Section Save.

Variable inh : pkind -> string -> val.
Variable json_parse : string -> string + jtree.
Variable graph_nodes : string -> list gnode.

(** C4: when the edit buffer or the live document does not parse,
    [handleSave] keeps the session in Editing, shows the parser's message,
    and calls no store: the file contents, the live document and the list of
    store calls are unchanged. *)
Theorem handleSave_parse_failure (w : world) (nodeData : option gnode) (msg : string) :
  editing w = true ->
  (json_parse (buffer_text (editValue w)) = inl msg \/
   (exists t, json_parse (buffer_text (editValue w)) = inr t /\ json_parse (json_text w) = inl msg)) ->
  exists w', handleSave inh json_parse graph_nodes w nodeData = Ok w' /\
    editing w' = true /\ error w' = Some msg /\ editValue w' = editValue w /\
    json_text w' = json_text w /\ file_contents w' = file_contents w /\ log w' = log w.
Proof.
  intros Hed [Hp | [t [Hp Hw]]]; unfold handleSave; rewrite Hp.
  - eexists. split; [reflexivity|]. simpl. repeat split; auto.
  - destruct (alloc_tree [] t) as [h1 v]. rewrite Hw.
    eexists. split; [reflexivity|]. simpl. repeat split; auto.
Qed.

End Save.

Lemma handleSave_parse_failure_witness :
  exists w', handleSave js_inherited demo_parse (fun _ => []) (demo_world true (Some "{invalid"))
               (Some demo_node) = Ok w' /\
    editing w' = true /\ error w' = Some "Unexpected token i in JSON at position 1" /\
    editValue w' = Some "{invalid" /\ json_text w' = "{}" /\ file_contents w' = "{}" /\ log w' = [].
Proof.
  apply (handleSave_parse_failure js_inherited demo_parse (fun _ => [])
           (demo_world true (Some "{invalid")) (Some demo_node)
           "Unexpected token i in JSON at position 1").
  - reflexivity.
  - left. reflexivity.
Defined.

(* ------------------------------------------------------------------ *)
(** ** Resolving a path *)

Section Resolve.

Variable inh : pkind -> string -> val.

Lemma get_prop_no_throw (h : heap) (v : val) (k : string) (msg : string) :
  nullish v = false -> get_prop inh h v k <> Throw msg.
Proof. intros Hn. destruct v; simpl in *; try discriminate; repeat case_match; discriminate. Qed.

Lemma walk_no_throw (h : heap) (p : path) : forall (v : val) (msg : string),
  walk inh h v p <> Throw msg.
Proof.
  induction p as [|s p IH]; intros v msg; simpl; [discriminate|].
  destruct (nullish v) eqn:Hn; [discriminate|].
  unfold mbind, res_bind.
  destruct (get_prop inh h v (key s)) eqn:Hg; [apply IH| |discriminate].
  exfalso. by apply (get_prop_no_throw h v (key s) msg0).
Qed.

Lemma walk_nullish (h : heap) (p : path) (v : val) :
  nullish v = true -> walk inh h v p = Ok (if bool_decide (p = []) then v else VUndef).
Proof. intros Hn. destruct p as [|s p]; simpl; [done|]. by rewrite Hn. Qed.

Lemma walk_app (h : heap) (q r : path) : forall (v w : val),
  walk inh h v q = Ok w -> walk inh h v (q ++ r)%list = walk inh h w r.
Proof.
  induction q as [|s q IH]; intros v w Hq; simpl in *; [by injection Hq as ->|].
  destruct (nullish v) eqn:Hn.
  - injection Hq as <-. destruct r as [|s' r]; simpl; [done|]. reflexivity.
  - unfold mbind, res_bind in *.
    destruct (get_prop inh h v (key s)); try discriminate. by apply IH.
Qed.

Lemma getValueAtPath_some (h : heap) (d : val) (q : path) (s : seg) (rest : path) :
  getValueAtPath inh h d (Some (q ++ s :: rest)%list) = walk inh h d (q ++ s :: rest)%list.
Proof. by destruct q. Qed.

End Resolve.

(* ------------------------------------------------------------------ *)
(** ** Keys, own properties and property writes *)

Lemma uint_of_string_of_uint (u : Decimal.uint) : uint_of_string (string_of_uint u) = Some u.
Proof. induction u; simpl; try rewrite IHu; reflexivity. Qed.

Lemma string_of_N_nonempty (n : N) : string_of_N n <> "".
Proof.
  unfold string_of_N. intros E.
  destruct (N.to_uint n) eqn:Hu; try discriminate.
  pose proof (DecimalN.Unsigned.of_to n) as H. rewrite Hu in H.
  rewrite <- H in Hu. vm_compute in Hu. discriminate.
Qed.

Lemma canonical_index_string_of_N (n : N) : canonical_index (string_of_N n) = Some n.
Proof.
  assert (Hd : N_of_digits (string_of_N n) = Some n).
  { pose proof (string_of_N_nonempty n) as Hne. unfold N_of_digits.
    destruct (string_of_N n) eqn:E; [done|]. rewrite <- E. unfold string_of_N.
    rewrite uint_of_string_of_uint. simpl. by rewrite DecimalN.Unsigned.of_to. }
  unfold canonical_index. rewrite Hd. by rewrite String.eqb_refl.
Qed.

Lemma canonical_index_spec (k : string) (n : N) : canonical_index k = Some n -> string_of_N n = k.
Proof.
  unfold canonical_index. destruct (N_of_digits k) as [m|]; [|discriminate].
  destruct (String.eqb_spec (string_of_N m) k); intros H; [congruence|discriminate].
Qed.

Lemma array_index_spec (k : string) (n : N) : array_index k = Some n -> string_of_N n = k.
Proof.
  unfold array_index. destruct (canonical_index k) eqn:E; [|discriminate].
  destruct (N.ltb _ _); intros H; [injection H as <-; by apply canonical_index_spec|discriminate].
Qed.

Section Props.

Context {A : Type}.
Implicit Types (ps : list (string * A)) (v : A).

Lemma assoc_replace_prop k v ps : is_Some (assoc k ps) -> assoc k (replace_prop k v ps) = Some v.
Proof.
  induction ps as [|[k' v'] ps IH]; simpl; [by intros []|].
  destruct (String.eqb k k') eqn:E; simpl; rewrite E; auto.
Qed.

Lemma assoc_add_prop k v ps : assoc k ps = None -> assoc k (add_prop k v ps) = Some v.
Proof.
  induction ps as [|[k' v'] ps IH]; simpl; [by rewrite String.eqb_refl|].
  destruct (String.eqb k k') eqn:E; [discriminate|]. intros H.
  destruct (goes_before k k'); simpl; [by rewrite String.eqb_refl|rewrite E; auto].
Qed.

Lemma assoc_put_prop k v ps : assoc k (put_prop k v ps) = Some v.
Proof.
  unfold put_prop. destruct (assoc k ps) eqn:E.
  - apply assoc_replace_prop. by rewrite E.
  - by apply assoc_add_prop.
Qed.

⁂

Assigned task: From the entries above, list each line with "calls" in it.

Exercise output:
    and calls no store: the file contents, the live document and the list of
    store calls are unchanged. *)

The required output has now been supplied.